Segment Start: Data supplied
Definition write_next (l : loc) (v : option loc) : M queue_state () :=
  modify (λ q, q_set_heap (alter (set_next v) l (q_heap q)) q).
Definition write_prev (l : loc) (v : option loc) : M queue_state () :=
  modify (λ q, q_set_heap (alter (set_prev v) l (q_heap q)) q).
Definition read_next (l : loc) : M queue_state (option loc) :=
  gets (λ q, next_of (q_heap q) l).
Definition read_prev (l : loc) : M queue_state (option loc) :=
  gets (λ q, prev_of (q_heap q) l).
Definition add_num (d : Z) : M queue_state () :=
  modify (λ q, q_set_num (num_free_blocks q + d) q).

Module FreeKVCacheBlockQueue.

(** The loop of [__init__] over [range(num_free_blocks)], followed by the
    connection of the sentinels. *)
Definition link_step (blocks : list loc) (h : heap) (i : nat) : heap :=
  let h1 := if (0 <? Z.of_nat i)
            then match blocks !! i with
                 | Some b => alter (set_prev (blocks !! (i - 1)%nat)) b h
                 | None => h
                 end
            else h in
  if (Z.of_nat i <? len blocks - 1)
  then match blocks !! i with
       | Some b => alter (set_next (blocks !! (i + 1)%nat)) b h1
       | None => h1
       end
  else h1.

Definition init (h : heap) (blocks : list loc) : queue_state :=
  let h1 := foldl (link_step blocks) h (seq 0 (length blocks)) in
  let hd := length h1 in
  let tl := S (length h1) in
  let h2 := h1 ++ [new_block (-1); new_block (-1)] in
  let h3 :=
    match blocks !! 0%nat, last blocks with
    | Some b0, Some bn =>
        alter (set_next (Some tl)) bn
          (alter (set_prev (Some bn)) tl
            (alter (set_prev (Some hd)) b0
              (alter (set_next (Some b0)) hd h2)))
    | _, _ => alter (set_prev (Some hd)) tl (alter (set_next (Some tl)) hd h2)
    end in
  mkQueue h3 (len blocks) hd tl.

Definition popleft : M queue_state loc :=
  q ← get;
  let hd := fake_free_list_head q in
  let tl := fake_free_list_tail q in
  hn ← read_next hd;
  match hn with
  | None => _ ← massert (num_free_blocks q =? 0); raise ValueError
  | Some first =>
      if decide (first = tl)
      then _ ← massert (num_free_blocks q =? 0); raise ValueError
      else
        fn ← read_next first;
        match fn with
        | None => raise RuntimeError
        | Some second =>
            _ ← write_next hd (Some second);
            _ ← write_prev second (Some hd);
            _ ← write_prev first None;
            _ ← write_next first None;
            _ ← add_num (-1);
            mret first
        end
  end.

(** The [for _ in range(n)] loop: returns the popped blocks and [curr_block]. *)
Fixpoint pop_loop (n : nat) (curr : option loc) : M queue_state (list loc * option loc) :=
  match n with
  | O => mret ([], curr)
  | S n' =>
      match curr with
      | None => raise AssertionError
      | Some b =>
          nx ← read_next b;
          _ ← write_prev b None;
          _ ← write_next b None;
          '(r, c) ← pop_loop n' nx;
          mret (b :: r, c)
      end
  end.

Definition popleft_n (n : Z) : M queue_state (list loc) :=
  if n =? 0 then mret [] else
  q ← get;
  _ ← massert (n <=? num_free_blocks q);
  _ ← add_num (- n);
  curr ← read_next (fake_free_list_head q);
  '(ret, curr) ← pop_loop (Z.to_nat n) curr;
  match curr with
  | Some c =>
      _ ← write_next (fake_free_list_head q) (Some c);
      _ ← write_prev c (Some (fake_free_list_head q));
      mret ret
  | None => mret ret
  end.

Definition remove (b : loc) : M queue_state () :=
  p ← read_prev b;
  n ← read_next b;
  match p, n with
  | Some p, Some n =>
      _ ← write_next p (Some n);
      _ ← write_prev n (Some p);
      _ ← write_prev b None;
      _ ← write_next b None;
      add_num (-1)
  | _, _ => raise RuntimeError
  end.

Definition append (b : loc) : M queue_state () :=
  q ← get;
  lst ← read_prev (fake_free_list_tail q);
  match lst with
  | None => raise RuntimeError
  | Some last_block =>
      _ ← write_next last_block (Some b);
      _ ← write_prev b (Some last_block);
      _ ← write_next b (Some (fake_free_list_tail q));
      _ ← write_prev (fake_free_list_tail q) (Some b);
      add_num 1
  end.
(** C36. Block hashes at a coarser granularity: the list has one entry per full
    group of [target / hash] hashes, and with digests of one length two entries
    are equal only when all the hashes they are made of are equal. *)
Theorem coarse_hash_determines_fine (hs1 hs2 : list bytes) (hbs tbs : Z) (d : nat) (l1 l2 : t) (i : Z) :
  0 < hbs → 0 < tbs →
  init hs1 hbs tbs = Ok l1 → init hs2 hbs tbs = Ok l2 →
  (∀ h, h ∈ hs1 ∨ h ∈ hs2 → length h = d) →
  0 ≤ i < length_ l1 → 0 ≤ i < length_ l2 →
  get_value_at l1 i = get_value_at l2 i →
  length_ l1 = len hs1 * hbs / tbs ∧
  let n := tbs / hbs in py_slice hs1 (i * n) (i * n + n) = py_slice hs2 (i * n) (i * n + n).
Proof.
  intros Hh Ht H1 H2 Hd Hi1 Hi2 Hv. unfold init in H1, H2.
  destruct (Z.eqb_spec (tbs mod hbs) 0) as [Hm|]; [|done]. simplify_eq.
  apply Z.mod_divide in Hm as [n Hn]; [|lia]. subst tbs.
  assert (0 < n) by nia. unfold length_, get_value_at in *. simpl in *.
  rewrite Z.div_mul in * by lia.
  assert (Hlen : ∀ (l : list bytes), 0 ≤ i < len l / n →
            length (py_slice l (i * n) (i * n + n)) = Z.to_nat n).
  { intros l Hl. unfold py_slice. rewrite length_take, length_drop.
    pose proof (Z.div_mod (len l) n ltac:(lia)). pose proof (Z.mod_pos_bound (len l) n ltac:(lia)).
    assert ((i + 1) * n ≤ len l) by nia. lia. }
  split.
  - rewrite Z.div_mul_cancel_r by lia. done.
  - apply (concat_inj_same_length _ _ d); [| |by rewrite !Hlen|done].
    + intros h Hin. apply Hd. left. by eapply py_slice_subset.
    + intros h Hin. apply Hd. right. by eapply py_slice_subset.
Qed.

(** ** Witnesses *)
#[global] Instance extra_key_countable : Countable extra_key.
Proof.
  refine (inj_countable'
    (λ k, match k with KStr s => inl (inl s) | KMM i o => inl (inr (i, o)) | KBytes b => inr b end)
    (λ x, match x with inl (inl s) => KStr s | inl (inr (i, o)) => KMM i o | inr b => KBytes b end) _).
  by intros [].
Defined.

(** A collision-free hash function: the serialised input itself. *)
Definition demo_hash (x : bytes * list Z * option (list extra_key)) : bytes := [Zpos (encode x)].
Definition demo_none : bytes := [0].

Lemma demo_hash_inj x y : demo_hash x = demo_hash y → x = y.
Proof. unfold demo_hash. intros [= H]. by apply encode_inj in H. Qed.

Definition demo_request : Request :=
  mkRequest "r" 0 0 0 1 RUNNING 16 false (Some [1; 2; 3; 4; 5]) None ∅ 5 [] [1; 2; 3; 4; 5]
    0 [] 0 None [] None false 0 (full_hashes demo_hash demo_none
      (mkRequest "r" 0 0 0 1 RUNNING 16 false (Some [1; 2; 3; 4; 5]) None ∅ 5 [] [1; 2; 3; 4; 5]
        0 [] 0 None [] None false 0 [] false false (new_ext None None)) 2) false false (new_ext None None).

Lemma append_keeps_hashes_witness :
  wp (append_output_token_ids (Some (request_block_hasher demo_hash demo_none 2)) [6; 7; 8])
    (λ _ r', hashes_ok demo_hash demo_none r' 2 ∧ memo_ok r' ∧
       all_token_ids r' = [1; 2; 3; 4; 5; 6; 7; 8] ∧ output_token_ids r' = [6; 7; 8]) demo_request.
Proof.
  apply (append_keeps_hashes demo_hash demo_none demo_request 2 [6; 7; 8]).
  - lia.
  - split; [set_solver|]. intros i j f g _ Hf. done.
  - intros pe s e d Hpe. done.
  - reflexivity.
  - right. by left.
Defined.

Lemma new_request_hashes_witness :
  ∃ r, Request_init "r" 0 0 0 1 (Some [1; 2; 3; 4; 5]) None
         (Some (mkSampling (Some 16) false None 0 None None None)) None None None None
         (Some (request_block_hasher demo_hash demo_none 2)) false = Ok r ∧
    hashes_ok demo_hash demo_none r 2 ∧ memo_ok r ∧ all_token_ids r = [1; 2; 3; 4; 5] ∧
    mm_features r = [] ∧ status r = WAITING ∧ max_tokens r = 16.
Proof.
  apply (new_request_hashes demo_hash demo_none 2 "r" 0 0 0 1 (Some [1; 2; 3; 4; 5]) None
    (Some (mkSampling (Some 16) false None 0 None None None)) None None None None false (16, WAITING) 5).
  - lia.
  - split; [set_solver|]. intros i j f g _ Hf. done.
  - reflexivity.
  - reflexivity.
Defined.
Segment End: Data supplied
Up to and including the line with "Definition read_next (l", write out the records above exactly, starting from their first line.

Definition write_next (l : loc) (v : option loc) : M queue_state () :=
  modify (λ q, q_set_heap (alter (set_next v) l (q_heap q)) q).
Definition write_prev (l : loc) (v : option loc) : M queue_state () :=
  modify (λ q, q_set_heap (alter (set_prev v) l (q_heap q)) q).
Definition read_next (l : loc) : M queue_state (option loc) :=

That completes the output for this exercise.